Waking up he felt around and grasped fur instead of skin, the fluffy white kind that tells you that everything will be alright. They had always been together, it seemed, or rather the time before she pranced into his life seemed like a mere tracing of a mid-afternoon shadow. Then a girl joined their wolf pack, suddenly and for a long while. Long enough, at least, that she felt like she would always have things to tell him, that the electric spark of hand on collar bone will never fade, that they’re standing close like this because they’ve done this all the time, for years.

The first time they spent the night together they played a game of tracing faces, as if all light had been sucked from the world and they were left to memorize one another by touch. She remembers his body in the throat of a linen flower, her fingers learning how to move in nimble ways she never knew. He couldn’t help but love her then.

So when she says she knows how far away he is going, she’s not just measuring those obvious, map-green miles now. She’s thinking handspans across their bed in aching, years-old memory, of steps across a room whose air he took with him when he left. The bed that will move without her, waiting patiently until she can finally feel its happy springy bounce and see his full moon eyes lit up like the fourth of July in a cool forest beside a rushing river.
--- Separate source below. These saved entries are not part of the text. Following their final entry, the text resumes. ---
Lemma async_read_spec fuel : ∀ r total p segs,
  reader_inv r total p → bytes_ok (concat segs) → acceptable (p ++ concat segs) →
  (segs_fuel segs ≤ fuel)%nat →
  ∃ res, async_read big_endian max_transfer fuel r (remain_len_ r)
      (CLIENT_MSG_BUFF_MAX - remain_len_ r) total segs = Def res ∧
    match res with
    | Waiting r' total' =>
        reader_inv r' total' (p ++ concat segs) ∧ complete (p ++ concat segs) = false
    | Received r' total' segs' => ∃ q, concat segs = q ++ concat segs' ∧
        reader_inv r' total' (p ++ q) ∧ complete (p ++ q) = true ∧
        cur_len_ r' = need (p ++ q) ∧ msg_list_ r' = msg_list_ r ∧
        remain_len_ r' = remain_len_ r ∧ (segs_fuel segs' ≤ segs_fuel segs)%nat
    end.
Proof.
  pose proof header_size_pos as Hpos. pose proof buff_max_size as Hmaxs.
  induction fuel as [|fuel IH]; intros r total p segs Hinv Hbs Hacc Hfuel;
    destruct (completion_spec r total p Hinv (acceptable_app _ _ _ Hacc))
      as (r1&Hc&Hinv1&Hrem1&Hmsg1&Hcur1);
    cbn [async_read]; rewrite Hc; cbn [mbind ub_bind];
    (destruct (complete p) eqn:Hcomp;
      [rewrite Z.min_l by (destruct Hinv as (?&?&?&?&?&?); lia);
       eexists; split; [done|]; exists []; rewrite app_nil_r; split_and!; auto|]);
    assert (Z.of_nat (length p) < CLIENT_MSG_BUFF_MAX) as Hroom
      by (unfold complete in Hcomp; pose proof (acceptable_app _ _ _ Hacc) as Ha;
          unfold acceptable in Ha;
          destruct (Z.leb_spec header_size (Z.of_nat (length p))); [|lia];
          destruct (Z.leb_spec (need p) (Z.of_nat (length p))); [done|]; lia);
    assert (remain_len_ r + total = Z.of_nat (length p)) as Hrem
      by (by destruct Hinv as (?&?&?&?&?&?));
    set (n := Z.min max_transfer (CLIENT_MSG_BUFF_MAX - remain_len_ r - total)) in *;
    assert (0 < n ≤ CLIENT_MSG_BUFF_MAX - Z.of_nat (length p)) as Hn by (unfold n; lia);
    (destruct (Z.eqb_spec n 0); [lia|]);
    (destruct segs as [|seg segs];
      [eexists; split; [done|]; by rewrite app_nil_r|]).
  { pose proof (segs_fuel_pos seg segs). lia. }
  set (got := take (Z.to_nat n) seg).
  assert (bytes_ok seg ∧ bytes_ok (concat segs)) as [Hseg Hsegs] by by apply Forall_app.
  assert (bytes_ok got) as Hgot by by apply Forall_take.
  assert (length got = Nat.min (Z.to_nat n) (length seg)) as Hlg
    by (unfold got; by rewrite length_take).
  destruct (reader_inv_receive r1 total p got Hinv1 Hgot ltac:(lia)) as (buff&Hw&Hinv2).
  rewrite <-Hrem1, Hw. cbn [mbind ub_bind].
  set (segs2 := if Z.of_nat (length seg) <=? n then segs else drop (Z.to_nat n) seg :: segs).
  assert (concat (seg :: segs) = got ++ concat segs2) as Hcat.
  { unfold segs2, got. destruct (Z.leb_spec (Z.of_nat (length seg)) n); simpl.
    - by rewrite take_ge by lia.
    - by rewrite app_assoc, take_drop. }
  assert (S (segs_fuel segs2) ≤ segs_fuel (seg :: segs))%nat as Hfuel2.
  { unfold segs_fuel. rewrite Hcat, length_app. unfold segs2.
    destruct (Z.leb_spec (Z.of_nat (length seg)) n); simpl; lia. }
  edestruct (IH _ _ (p ++ got) segs2 Hinv2) as (res&Hrun&Hres).
  { rewrite Hcat in Hbs. by apply Forall_app in Hbs as [_ ?]. }
  { by rewrite <-app_assoc, <-Hcat. }
  { lia. }
  simpl in Hrun. exists res. split; [exact Hrun|].
  rewrite <-app_assoc, <-Hcat in Hres. destruct res as [r' total' segs'|r' total'].
  - destruct Hres as (q&Hq&Hinv'&Hcomp'&Hcur'&Hmsg'&Hrem'&Hf'). exists (got ++ q).
    rewrite Hcat, Hq, <-app_assoc. simpl in *. rewrite <-!app_assoc in *.
    split_and!; done || congruence || lia.
  - done.
Qed.

(** A receive that ended with a complete frame is cut as specified: the
    reader before the left-over bytes are moved to the front. *)
Lemma parse_shape (mw : list Z → Z → Z → Z → ub (list Z)) r total p ms o :
  reader_inv r total p → complete p = true → cur_len_ r = need p → msg_list_ r = [] →
  deframe p = (ms, o) →
  ∃ r1, buff_ r1 = buff_ r ∧ msg_list_ r1 = framed_msg <$> ms ∧
    match o with
    | None => parse big_endian mw r total = Def (false, r1)
    | Some rest => ∃ used, p = used ++ rest ∧ used ≠ [] ∧
        remain_len_ r1 = Z.of_nat (length rest) ∧ header_known r1 rest ∧
        is_valid_ r1 = true ∧
        parse big_endian mw r total =
          if 0 <? Z.of_nat (length rest) then
            buff ← mw (buff_ r) 0 (Z.of_nat (length used)) (Z.of_nat (length rest));
            Def (true, {| buff_ := buff; header_ := header_ r1; cur_len_ := cur_len_ r1;
              remain_len_ := remain_len_ r1; cur_index_ := cur_index_ r1;
              msg_list_ := msg_list_ r1; is_valid_ := is_valid_ r1 |})
          else Def (true, r1)
    end.
Proof.
  intros (tail&Hb&Hlen&Hp&Hrem&Hv&Hk) Hcomp Hcur Hmsg Hd.
  pose proof header_size_pos as Hpos. pose proof buff_max_size as Hmaxs.
  unfold parse. rewrite Hrem. cbn [remain_len_].
  destruct (Z.leb_spec (Z.of_nat (length p)) CLIENT_MSG_BUFF_MAX); [|lia].
  cbn [assert_ub mbind ub_bind].
  pose proof Hcomp as [Hs%Z.leb_le Hc%Z.leb_le]%andb_true_iff.
  pose proof (need_range big_endian p Hp Hs) as Hneed.
  destruct Hk as [Hk|(_&Hh&_&Hm)]; [unfold npos in *; lia|].
  set (r0 := {| buff_ := buff_ r; header_ := header_ r; cur_len_ := npos;
    remain_len_ := Z.of_nat (length p); cur_index_ := cur_index_ r;
    msg_list_ := msg_list_ r; is_valid_ := is_valid_ r |}).
  pose proof (parse_loop_header (2 * Z.to_nat (Z.of_nat (length p)) + 3) r0 [] p tail
    Hb Hp Hs eq_refl eq_refl) as Hstep.
  destruct (Z.ltb_spec CLIENT_MSG_BUFF_MAX (need p)); [lia|].
  change (Z.of_nat (length (@nil Z))) with 0 in Hstep. unfold r0 in Hstep.
  cbn [buff_ remain_len_ cur_index_ msg_list_ is_valid_] in Hstep.
  rewrite Hcur, Hh, <-Hstep. fold r0.
  edestruct (parse_loop_spec (S (2 * Z.to_nat (Z.of_nat (length p)) + 3)) r0 [] p tail
    Hb Hp eq_refl eq_refl ltac:(lia)) as ([[r1 pnext] ok]&Hloop&Hres).
  change (Z.of_nat (length (@nil Z))) with 0 in Hloop, Hres. rewrite Hloop.
  cbn [mbind ub_bind]. unfold loop_result in Hres. rewrite Hd in Hres.
  destruct Hres as (Hb1&Hm1&->&Hv1&Hrest). exists r1.
  split; [done|]. split; [by rewrite Hm1; simpl; rewrite Hmsg|].
  destruct o as [rest|]; [|rewrite bool_decide_false by (by intros []); by destruct (pnext =? 0)].
  rewrite bool_decide_true in * by by eexists. destruct Hrest as (used&Hu&->&Hrem1&Hk1).
  pose proof (deframe_app big_endian p [] Hp ltac:(by constructor)) as Happ.
  rewrite Hd in Happ. destruct Happ as (_&(used'&Hu'&_&Hne)&Hms&_).
  assert (used' = used) as -> by (eapply app_inv_tail; by rewrite <-Hu, <-Hu').
  exists used. split; [done|]. split; [by apply Hne, Hms|]. split; [done|]. split; [done|].
  split; [by rewrite Hv1|]. rewrite Hrem1, Hb1.
  destruct (Z.eqb_spec (0 + Z.of_nat (length used)) 0) as [He|_]; [|done].
  exfalso. apply Hne; [by apply Hms|]. apply length_zero_iff_nil. lia.
Qed.

Lemma parse_spec r total p ms rest :
  reader_inv r total p → complete p = true → cur_len_ r = need p → msg_list_ r = [] →
  deframe p = (ms, Some rest) →
  ∃ r', parse big_endian memcpy_within r total = Def (true, r') ∧
    msg_list_ r' = framed_msg <$> ms ∧ reader_inv r' 0 rest.
Proof.
  intros Hinv Hcomp Hcur Hmsg Hd.
  destruct (parse_shape memcpy_within r total p ms _ Hinv Hcomp Hcur Hmsg Hd)
    as (r1&Hb1&Hm1&used&->&Hused&Hrem1&Hk1&Hv1&->).
  destruct Hinv as (tail&Hb&Hlen&Hp&_). apply Forall_app in Hp as [_ Hp].
  rewrite length_app in Hlen.
  destruct (Z.ltb_spec 0 (Z.of_nat (length rest))) as [Hl|Hl].
  - rewrite Hcopy. unfold memmove_within. rewrite Hb, <-app_assoc.
    rewrite read_at_mid. cbn [mbind ub_bind].
    rewrite write_at_in by (rewrite ?length_app; lia). cbn [mbind ub_bind].
    eexists. split; [done|]. split; [done|]. eexists. simpl.
    split; [done|]. rewrite length_drop, !length_app.
    split_and!; done || congruence || lia.
  - assert (rest = []) as -> by (apply length_zero_iff_nil; lia).
    exists r1. split; [done|]. split; [done|]. exists (buff_ r1). rewrite Hb1.
    simpl. rewrite Hb, !length_app in *. simpl in *.
    split_and!; done || congruence || lia.
Qed.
She’s plotting the minefield that might just be everything he says or touches or sends her, and she’s waiting for the shrapnel flash, or else an explosion of woefully avoided light.
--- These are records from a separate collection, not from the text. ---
(** The timer's object waits relative to now, with period [ms]; whatever else is done to
    the manager keeps it so. *)
Definition relative (id ms : Z) tm : Prop :=
  ∃ ti, tm_infos tm !! id = Some ti ∧ ti_next_time ti = 0 ∧ ti_milliseconds ti = ms.
Lemma relative_update id ms i f tm :
  (∀ ti, ti_next_time ti = 0 →
    ti_next_time (f ti) = 0 ∧ ti_milliseconds (f ti) = ti_milliseconds ti) →
  relative id ms tm → relative id ms (update_info i f tm).
Proof.
  intros Hf (ti&Hti&Hn&Hms). unfold relative. rewrite update_info_lookup.
  case_bool_decide; [subst i|by exists ti].
  rewrite Hti. exists (f ti). destruct (Hf ti Hn) as [? Hf2]. by rewrite Hf2.
Qed.
Lemma relative_start_info id ms now i tm :
  relative id ms tm → relative id ms (start_timer_info now i tm).
Proof. apply relative_update. intros ti Hn. simpl. by rewrite Hn. Qed.
Lemma relative_start id ms now i tm : relative id ms tm → relative id ms (start_timer now i tm).
Proof. unfold start_timer. case_bool_decide; [apply relative_start_info|done]. Qed.
Lemma relative_stop id ms i tm : relative id ms tm → relative id ms (stop_timer i tm).
Proof. unfold stop_timer. case_bool_decide; [by apply relative_update|done]. Qed.
Lemma relative_close id ms i tm : relative id ms tm → relative id ms (close_timer i tm).
Proof.
  unfold close_timer. case_bool_decide; [|done].
  intros Hr%(relative_update id ms i (λ ti, set_status (timer_cancel ti) ts_canceled)); done.
Qed.
Lemma relative_stop_all id ms tm : relative id ms tm → relative id ms (stop_all_timer tm).
Proof.
  unfold stop_all_timer. intros Hr. induction (elements _) as [|i ids IH]; [done|].
  by apply relative_update.
Qed.
Lemma relative_create id ms ms' func tm i tm' :
  create_timer ms' func tm = Def (i, tm') → id ≠ i → relative id ms tm → relative id ms tm'.
Proof.
  unfold create_timer. intros (j&_&[= <- <-])%ub_bind_Def Hne (ti&Hti&?).
  exists ti. simpl. by rewrite lookup_insert_ne.
Qed.

(** A fixed timer's first wait is two periods after it was set. *)
Lemma fix_timer_first_wait now now' ms f tm id tm' :
  set_fix_timer now ms f tm = Def (id, tm') → now + ms ≠ 0 →
  ∃ ti, tm_infos (start_timer_info now' id tm') !! id = Some ti ∧
    ti_waiting ti = Some (Z.max now' (now + ms + ms)).
Proof.
  unfold set_fix_timer, set_fix_timer_func, create_timer. intros Hset Hne.
  apply ub_bind_Def in Hset as ([i tm1]&Hc&Hset). apply ub_bind_Def in Hc as (i'&Hi&Hc).
  injection Hc as <- <-. injection Hset as <- <-.
  set (tm2 := update_info _ _ _).
  edestruct (start_timer_info_lookup now' i' tm2) as (ti&Hti&_&Hw&_).
  { unfold tm2. rewrite update_info_eq. cbn [tm_infos]. by rewrite lookup_insert_eq. }
  exists ti. split; [exact Hti|]. rewrite Hw. unfold armed_at. simpl.
  by rewrite (proj2 (Z.eqb_neq _ _)).
Qed.
End timer_lemmas.

(** The client's state holds the manager as a field. *)
Class TimerOwner {F S : Type} (tm_of : S → timer_manager F) (set_tm : timer_manager F → S → S) := {
  tm_of_set tm s : tm_of (set_tm tm s) = tm;
  set_tm_set tm tm' s : set_tm tm (set_tm tm' s) = set_tm tm s;
  set_tm_of s : set_tm (tm_of s) s = s
}.

(** What the transport may do to one timer. *)
Inductive timer_event := Ev_expire (now : Z) | Ev_run (now : Z).

Section owner.
Context {F S : Type} (tm_of : S → timer_manager F) (set_tm : timer_manager F → S → S)
  `{OWN : !TimerOwner tm_of set_tm} (call : F → S → bool * S).
Implicit Types s : S.
#[local] Notation onT := (on_tm tm_of set_tm).
#[local] Notation handlerT := (timer_handler tm_of set_tm call).
#[local] Notation runT := (run_expired tm_of set_tm call).

Definition timer_event_step (id : Z) (e : timer_event) (s : S) : S :=
  match e with
  | Ev_expire now => onT (expire now id) s
  | Ev_run now => runT now id s
  end.
Fixpoint timer_events (id : Z) (es : list timer_event) (s : S) : S :=
  match es with [] => s | e :: es => timer_events id es (timer_event_step id e s) end.

Lemma tm_of_on_tm f s : tm_of (onT f s) = f (tm_of s).
Proof. unfold on_tm. apply tm_of_set. Qed.

(** A stopped timer: whatever is queued for it runs nothing. *)
Definition silenced (id : Z) (s0 s : S) : Prop :=
  ∃ tm ti, s = set_tm tm s0 ∧ tm_infos tm !! id = Some ti ∧
    ti_status ti = ts_canceled ∧ ti_waiting ti = None.

Lemma silenced_step id e s0 s :
  silenced id s0 s → silenced id s0 (timer_event_step id e s).
Proof.
  intros (tm&ti&->&Hti&Hs&Hw). destruct e as [now|now]; simpl.
  - unfold on_tm. rewrite tm_of_set, set_tm_set.
    exists (expire now id tm), ti. split; [done|].
    unfold expire. rewrite update_info_eq, Hti. simpl. by rewrite Hw.
  - unfold run_expired. rewrite tm_of_set, Hti. destruct (ti_expired ti) as [|n]; [by exists tm, ti|].
    unfold timer_handler, on_tm. rewrite !tm_of_set, update_info_eq, Hti. simpl.
    rewrite bool_decide_false by (by rewrite Hs). rewrite set_tm_set.
    eexists _, (set_expired ti n). split; [done|]. split; [|done].
    by rewrite update_info_eq, Hti.
Qed.
Lemma silenced_events id es : ∀ s0 s,
  silenced id s0 s → silenced id s0 (timer_events id es s).
Proof. induction es as [|e es IH]; intros s0 s Hs; [done|]. by apply IH, silenced_step. Qed.

(** ** Properties *)

(** C29: A relative timer keeps time. When one of its waits is delivered and has ended
    without an error, and the timer has not been stopped, the function runs exactly
    once, on the client's state; then the timer is armed again, one period from now and
    with status ok, exactly when the wrapped function asks to continue (never for a
    once-timer, always for an auto-timer), and otherwise nothing more happens. This
    holds whatever the function does to the manager, as long as this timer's object
    stays a relative timer of the same period: starting, stopping and closing any timer,
    this one included, and making other timers keep it so ([relative_start] to
    [relative_create]); in particular a timer that its own function stops is armed
    again. A wait that was cancelled, or that is delivered after the timer was stopped,
    changes nothing. *)
Theorem relative_timer_fires now ec id s ti func :
  tm_infos (tm_of s) !! id = Some ti → ti_func ti = Some func → ti_next_time ti = 0 →
  relative id (ti_milliseconds ti) (tm_of (run_func call func s).2) →
  let '(continue, s1) := run_func call func s in
  continue = match func with TF_raw f => (call f s).1 | TF_once _ => false | TF_auto _ => true end ∧
  s1 = match func with TF_raw f | TF_once f | TF_auto f => (call f s).2 end ∧
  if ec || bool_decide (ti_status ti = ts_canceled) then handlerT now ec id s = s
  else if continue : bool then
    handlerT now ec id s = onT (start_timer_info now id) s1 ∧
    ∃ ti', tm_infos (tm_of (handlerT now ec id s)) !! id = Some ti' ∧
      ti_status ti' = ts_ok ∧ ti_waiting ti' = Some (now + ti_milliseconds ti)
  else handlerT now ec id s = s1.
Proof.
  intros Hti Hf Hn Htm. destruct (run_func call func s) as [c s1] eqn:Hrun.
  destruct Htm as (ti1&Hti1&Hn1&Hms). simpl in Hti1.
  split; [by destruct func; simpl in Hrun; rewrite ?Hrun; try congruence|].
  split; [by destruct func; simpl in Hrun; rewrite ?Hrun; try congruence|]. unfold timer_handler. rewrite Hti.
  destruct ec; [done|]. simpl. case_bool_decide as Hc; [by rewrite Hc|].
  rewrite bool_decide_true by (by destruct (ti_status ti)).
  rewrite Hf, Hrun, Hti1. simpl. rewrite Hn1, Z.ltb_irrefl. destruct c; simpl; [|done].
  split; [done|]. rewrite tm_of_on_tm.
  destruct (start_timer_info_lookup now id (tm_of s1) ti1 Hti1) as (ti'&->&?&Hw&_).
  exists ti'. split_and!; try done. rewrite Hw. unfold armed_at. by rewrite Hn1, Hms.
Qed.

(** Stopping a timer is final for its pending waits. After [stop_timer] on a listed
    timer, no sequence of expirations and deliveries of its waits, including one that
    had expired before the stop, runs its function: the client's state changes in the
    manager's bookkeeping only. *)
Theorem stop_timer_silences id s ti es :
  id ∈ tm_timers (tm_of s) → tm_infos (tm_of s) !! id = Some ti →
  ∃ tm, timer_events id es (onT (stop_timer id) s) = set_tm tm s ∧
    ∃ ti', tm_infos tm !! id = Some ti' ∧ ti_status ti' = ts_canceled ∧ ti_waiting ti' = None.
Proof.
  intros Hin Hti. destruct (silenced_events id es s (onT (stop_timer id) s))
    as (tm&ti'&Heq&?&?&?); [|by exists tm; split; [|exists ti']].
  exists (stop_timer id (tm_of s)), (set_status (timer_cancel ti) ts_canceled).
  split; [done|]. split; [|done]. unfold stop_timer. rewrite bool_decide_true by done.
  by apply stop_timer_info_lookup.
Qed.

(** Defect: A timer cannot be ended from its own callback. If the callback of an
    auto-timer stops or closes the timer, [timer_handler] starts it again afterwards: it
    ends up armed with status ok. If the callback closed it, the timer is no longer in
    the map, and neither [stop_timer] nor [stop_all_timer] reaches it any more. *)
Theorem stop_in_own_callback_is_undone now id s ti f b s1 :
  tm_infos (tm_of s) !! id = Some ti → ti_status ti = ts_ok → ti_func ti = Some (TF_auto f) →
  ti_next_time ti = 0 → id ∈ tm_timers (tm_of s) →
  call f s = (b, s1) →
  tm_of s1 = stop_timer id (tm_of s) ∨ tm_of s1 = close_timer id (tm_of s) →
  let tm' := tm_of (handlerT now false id s) in
  ∃ ti', tm_infos tm' !! id = Some ti' ∧
    ti_status ti' = ts_ok ∧ ti_waiting ti' = Some (now + ti_milliseconds ti) ∧
    (tm_of s1 = close_timer id (tm_of s) →
      stop_timer id tm' = tm' ∧ tm_infos (stop_all_timer tm') !! id = Some ti').
Proof.
  intros Hti Hs Hf Hn Hin Hcall Hstop. cbv zeta.
  unfold timer_handler. rewrite Hti, Hs, Hf. simpl. rewrite Hcall. simpl.
  rewrite tm_of_on_tm.
  assert (tm_infos (tm_of s1) !! id = Some (set_status (timer_cancel ti) ts_canceled)) as Hti1.
  { pose proof (stop_timer_info_lookup id (tm_of s) ti Hti) as Hi.
    unfold stop_timer, close_timer in Hstop. rewrite bool_decide_true in Hstop by done.
    destruct Hstop as [->| ->]; exact Hi. }
  destruct (start_timer_info_lookup now id _ _ Hti1) as (ti'&Hti'&?&Hw&_).
  exists ti'. unfold armed_at in Hw. simpl in Hw. rewrite Hn in Hw.
  split_and!; try done.
  intros Hclose.
  assert (id ∉ tm_timers (start_timer_info now id (tm_of s1))) as Hout.
  { unfold start_timer_info. simpl. rewrite Hclose. unfold close_timer.
    rewrite bool_decide_true by done. simpl. set_solver. }
  by rewrite stop_unlisted, stop_all_unlisted.
Qed.
End owner.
And now, 636 miles later, there is this sudden world outside of them. There is so much more water and strange birds and whole parks full of children whose faces and freckles they could not dream with twenty brains. There are fantastic chemical sunsets, and even when on a lovely bicycle ride she can never help but miss him, or whatever organ in her can’t shape a reason for how ludicrous and delusional and lonely everyone else seems outside the blueprint of this shared city inside of them.
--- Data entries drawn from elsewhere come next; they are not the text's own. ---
(* ===== verification/Connection.v ===== *)
(** * A tcp connection ([tcp_connection], [network/net/tcp_connect.hpp])

    Every public operation posts a task to the connection's io_service and
    every completion of the transport runs a handler there, so the connection
    is a state machine driven by labels: calls, posted tasks, completions and
    timer ticks, in any order.  The state also holds what surrounds the
    connection: the store of shared messages, the posted tasks, the operations
    in flight, the bytes the peer received and the events delivered to the
    router and to waiting callers. *)
From stdpp Require Import base option list numbers strings gmap.
From S2P Require Import Prelude Proto MemoryStream RawMsg Reader Timer.
Local Open Scope Z_scope.

(** ** State *)
Inductive task :=
| T_do_close
| T_do_write (r : msg_ref)
| T_do_await_write (r : msg_ref) (handler : Z).

(** An [async_write] in flight: the bytes and the completion handler. *)
Inductive write_op :=
| W_msg (r : msg_ref) (bytes : list Z)      (* handle_write *)
| W_batch (bytes : list Z).                 (* handle_write_batch *)
Definition write_bytes (w : write_op) : list Z :=
  match w with W_msg _ bs => bs | W_batch bs => bs end.

(** What the connection tells the outside. *)
Inductive event :=
| E_connect (err : bool)
| E_disconnect (err : error_code)
| E_receive (msgs : list (basic_msg msg_header))
| E_call (handler : Z) (msg : basic_msg msg_header).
By the end of the year, they are brushing in front of their bathroom mirror with giddy smiles, a silent race to see who can finish cleaning teeth last, glancing one another’s eyelashes over in eager curiosity, touching one another in the dark and in the day and always, always. There are big leafy plants casting secret shadows on the balcony and a favorite sun spot of their white wolf. Every wall blank with space for them to fill with whichever frames they fancy. Each room is their own, room to love and breathe in together. They fell into these shapes, shapes where they might belong exactly.

November 18, 2012

stuart i will never know what to do with you

November 6, 2012

it all happened very slowly one day, the hollow breaths of the world’s final sounds. some thought it would be like a cosmic boom but instead sound seeped out like a melting chalk painting on sidewalk. bewildered expressions on faces jolted with each rattle of leaves, airplane murmur, the scuttle of children’s feet as they rushed home to hear the last whimper from their dogs. everyone wanted to gorge on the their favorite sounds before they were sucked into oblivion. most fled to their families, their beds, places of comfort to alleviate the impending silence. there was very little listening; each person seemed to want to hear their own voice above all others.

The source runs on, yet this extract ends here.